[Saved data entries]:
● ● ● ●
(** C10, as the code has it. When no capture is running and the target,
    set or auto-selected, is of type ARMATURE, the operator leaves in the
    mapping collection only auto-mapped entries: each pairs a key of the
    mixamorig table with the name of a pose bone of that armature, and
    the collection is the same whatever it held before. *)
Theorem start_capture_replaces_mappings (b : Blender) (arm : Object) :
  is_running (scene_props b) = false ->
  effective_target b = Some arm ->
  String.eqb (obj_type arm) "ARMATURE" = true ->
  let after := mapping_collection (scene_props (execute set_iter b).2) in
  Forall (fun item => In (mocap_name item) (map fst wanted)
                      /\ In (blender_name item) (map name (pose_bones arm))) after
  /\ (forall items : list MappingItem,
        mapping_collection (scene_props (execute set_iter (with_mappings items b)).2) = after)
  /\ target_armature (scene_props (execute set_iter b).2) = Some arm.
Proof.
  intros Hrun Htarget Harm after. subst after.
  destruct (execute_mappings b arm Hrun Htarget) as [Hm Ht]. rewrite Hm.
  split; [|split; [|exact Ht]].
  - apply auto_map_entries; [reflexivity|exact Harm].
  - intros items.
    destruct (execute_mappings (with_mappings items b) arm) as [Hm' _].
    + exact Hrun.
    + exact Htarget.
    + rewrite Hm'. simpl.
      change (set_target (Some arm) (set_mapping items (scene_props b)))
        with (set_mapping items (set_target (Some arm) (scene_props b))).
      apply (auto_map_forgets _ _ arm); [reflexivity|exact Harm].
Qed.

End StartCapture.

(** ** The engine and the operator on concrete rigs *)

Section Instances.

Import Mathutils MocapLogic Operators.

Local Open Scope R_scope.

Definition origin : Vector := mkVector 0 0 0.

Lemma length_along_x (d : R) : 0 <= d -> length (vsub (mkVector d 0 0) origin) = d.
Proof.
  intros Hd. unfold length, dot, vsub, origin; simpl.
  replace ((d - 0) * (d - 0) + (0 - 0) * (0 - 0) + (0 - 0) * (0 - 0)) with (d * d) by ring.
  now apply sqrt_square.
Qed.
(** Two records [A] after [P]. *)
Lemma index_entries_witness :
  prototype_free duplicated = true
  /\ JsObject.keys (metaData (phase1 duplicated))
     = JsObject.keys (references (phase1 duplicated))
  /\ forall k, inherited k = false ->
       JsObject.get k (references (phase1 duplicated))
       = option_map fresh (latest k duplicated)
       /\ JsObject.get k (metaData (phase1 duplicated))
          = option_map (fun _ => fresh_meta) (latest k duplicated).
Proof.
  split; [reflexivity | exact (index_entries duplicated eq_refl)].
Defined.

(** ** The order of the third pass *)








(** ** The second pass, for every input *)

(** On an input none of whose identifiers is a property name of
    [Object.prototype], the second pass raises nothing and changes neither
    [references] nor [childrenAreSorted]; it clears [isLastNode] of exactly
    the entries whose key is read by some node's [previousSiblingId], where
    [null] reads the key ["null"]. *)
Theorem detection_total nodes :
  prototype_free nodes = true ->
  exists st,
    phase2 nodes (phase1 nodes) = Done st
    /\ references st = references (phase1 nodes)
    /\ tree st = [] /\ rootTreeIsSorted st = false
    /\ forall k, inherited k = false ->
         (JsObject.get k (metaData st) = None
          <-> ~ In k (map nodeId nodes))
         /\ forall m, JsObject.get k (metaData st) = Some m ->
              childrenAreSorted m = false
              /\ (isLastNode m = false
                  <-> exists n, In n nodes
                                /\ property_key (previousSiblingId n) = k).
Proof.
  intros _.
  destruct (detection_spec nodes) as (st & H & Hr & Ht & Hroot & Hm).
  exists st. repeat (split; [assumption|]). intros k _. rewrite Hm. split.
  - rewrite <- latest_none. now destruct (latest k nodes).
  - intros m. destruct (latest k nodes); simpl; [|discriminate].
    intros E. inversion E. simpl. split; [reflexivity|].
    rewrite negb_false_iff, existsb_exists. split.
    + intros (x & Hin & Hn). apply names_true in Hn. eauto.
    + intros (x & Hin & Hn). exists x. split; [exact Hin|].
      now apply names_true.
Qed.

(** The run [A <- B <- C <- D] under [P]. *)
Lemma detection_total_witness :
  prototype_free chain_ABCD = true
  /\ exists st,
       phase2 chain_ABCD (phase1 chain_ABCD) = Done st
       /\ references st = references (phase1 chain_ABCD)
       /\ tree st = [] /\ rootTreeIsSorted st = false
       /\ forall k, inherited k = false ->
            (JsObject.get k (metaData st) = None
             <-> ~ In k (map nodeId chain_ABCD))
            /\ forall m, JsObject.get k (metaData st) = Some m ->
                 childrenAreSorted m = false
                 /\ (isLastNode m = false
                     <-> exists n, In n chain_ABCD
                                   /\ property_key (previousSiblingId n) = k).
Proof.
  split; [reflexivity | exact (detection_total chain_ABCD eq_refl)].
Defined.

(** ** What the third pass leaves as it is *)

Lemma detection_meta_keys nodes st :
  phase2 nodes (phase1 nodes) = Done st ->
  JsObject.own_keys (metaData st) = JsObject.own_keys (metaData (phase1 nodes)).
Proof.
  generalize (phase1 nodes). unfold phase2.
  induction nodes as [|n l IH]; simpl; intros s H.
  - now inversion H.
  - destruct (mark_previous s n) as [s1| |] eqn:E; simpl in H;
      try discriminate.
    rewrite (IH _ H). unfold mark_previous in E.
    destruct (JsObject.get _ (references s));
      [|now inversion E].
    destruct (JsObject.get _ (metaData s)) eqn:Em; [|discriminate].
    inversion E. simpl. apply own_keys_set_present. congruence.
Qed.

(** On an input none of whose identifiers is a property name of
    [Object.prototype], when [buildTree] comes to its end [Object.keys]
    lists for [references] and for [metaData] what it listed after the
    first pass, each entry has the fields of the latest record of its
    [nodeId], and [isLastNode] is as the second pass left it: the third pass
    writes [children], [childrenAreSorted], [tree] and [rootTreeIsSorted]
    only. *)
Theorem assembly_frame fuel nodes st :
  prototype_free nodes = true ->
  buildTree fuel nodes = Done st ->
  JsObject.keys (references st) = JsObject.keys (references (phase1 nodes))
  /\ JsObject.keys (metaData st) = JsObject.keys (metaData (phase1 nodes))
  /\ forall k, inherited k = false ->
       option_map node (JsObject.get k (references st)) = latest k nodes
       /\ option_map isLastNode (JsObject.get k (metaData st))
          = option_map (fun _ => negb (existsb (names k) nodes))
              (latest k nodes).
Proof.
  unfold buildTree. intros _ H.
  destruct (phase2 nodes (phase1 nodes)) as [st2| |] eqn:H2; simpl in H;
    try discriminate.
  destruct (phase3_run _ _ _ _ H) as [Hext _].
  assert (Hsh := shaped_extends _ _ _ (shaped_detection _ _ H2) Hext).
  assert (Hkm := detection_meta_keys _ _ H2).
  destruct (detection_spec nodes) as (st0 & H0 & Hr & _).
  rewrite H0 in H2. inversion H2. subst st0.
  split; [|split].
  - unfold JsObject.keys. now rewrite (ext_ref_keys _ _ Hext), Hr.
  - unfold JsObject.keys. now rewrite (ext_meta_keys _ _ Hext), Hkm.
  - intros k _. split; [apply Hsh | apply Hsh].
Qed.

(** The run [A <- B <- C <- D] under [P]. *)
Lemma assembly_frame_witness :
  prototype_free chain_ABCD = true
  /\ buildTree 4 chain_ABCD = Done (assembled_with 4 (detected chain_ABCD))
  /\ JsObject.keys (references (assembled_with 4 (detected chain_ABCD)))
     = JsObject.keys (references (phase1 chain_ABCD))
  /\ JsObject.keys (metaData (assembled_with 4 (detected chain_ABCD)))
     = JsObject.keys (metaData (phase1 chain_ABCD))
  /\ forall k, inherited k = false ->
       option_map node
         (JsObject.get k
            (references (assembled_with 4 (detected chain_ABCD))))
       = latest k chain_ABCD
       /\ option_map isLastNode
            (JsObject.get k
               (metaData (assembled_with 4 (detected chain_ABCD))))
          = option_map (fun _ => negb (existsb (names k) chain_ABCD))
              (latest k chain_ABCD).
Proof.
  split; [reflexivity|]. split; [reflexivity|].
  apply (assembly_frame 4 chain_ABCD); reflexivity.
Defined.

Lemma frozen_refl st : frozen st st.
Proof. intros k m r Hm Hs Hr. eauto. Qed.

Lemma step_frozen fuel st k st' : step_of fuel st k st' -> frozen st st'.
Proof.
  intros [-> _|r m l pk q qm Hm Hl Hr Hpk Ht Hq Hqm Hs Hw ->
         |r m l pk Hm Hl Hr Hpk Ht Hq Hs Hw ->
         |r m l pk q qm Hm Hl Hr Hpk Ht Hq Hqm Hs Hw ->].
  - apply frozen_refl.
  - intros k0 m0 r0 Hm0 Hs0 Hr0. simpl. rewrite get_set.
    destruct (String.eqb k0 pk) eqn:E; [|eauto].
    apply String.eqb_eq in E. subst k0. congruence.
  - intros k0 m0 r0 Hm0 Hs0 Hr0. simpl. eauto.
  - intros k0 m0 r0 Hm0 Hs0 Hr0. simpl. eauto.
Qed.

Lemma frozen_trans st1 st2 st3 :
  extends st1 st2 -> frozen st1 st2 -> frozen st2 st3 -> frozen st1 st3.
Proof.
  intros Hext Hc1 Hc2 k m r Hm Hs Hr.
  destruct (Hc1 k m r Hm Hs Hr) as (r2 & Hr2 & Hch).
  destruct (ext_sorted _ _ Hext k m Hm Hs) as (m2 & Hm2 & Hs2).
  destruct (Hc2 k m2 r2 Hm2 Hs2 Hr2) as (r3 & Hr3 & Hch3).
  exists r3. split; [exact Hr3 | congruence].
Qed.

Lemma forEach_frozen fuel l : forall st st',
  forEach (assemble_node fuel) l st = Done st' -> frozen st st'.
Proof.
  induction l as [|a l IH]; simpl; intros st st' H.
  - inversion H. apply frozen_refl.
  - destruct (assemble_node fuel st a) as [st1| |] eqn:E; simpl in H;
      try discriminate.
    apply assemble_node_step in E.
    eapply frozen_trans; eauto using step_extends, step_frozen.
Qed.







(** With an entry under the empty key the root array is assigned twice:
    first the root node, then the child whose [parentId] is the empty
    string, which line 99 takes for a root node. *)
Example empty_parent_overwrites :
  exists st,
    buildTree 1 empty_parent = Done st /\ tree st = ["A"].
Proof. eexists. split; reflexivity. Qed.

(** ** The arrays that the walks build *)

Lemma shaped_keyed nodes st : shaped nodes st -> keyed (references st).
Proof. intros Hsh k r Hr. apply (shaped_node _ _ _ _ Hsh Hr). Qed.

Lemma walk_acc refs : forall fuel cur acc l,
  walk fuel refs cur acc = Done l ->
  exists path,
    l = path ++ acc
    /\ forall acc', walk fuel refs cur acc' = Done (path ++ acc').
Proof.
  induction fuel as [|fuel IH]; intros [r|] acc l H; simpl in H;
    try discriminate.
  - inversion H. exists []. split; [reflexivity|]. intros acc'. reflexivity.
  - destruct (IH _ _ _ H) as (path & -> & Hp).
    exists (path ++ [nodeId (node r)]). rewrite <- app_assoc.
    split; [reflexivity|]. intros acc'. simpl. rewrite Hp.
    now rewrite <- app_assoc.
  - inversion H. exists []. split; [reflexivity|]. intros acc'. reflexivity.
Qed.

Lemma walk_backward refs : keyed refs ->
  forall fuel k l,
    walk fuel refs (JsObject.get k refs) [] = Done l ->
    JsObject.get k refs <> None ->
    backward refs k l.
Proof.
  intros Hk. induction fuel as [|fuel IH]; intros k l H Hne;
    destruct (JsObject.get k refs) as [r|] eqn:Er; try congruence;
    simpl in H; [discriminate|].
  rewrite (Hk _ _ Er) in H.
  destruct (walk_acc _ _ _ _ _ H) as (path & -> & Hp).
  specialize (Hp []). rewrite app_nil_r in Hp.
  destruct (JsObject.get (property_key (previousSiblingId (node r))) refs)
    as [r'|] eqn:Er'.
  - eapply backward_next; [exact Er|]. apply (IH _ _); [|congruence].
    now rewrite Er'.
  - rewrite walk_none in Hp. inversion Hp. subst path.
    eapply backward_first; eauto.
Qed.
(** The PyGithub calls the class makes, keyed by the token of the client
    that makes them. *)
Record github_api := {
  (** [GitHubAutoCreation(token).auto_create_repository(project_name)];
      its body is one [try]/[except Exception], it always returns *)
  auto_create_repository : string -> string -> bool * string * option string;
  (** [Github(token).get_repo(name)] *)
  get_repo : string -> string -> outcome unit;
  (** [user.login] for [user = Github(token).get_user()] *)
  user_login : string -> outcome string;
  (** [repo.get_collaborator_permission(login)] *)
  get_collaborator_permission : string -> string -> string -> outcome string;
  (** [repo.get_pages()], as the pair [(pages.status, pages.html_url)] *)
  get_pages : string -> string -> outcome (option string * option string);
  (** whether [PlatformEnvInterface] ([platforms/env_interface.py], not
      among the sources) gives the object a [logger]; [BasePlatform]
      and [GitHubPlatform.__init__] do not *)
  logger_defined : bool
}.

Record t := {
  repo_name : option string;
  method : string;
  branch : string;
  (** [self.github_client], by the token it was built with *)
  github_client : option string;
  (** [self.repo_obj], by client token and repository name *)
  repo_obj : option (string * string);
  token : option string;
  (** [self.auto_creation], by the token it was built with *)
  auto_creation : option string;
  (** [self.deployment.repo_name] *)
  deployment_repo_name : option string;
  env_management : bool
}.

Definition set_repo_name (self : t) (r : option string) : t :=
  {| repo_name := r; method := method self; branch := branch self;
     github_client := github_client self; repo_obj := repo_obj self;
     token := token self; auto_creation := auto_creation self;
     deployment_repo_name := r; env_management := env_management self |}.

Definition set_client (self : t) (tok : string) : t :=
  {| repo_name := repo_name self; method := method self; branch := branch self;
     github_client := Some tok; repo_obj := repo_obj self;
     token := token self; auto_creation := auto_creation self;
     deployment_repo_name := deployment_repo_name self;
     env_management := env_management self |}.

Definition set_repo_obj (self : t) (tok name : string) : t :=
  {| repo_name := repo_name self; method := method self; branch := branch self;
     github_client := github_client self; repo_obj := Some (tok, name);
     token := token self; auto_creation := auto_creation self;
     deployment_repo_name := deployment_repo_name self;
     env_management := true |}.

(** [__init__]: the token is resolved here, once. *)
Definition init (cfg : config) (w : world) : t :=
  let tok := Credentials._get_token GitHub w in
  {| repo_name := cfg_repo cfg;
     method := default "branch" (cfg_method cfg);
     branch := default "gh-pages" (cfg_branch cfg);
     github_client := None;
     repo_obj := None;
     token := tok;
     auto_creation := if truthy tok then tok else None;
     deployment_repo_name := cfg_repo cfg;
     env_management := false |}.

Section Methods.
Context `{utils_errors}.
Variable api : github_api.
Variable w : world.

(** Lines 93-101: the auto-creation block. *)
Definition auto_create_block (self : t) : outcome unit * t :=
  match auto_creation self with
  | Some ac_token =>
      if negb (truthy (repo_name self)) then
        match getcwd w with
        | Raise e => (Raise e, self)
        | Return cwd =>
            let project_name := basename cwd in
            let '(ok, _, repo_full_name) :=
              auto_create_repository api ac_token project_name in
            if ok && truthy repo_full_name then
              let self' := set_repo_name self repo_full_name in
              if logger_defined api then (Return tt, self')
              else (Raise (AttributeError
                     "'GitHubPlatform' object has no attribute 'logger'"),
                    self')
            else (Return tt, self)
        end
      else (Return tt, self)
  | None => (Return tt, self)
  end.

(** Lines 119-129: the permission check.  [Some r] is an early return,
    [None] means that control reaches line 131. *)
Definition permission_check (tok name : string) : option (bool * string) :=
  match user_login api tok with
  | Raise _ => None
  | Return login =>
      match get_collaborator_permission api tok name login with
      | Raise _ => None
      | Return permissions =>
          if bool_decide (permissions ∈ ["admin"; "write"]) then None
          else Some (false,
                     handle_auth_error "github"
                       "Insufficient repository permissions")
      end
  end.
● ● ● ●
[Exercise description]:
In the entries above, find each line containing the string "nodeId" and copy it.

[Solution to this task]:
          <-> ~ In k (map nodeId nodes))
             <-> ~ In k (map nodeId chain_ABCD))
    [nodeId], and [isLastNode] is as the second pass left it: the third pass
    exists (path ++ [nodeId (node r)]). rewrite <- app_assoc.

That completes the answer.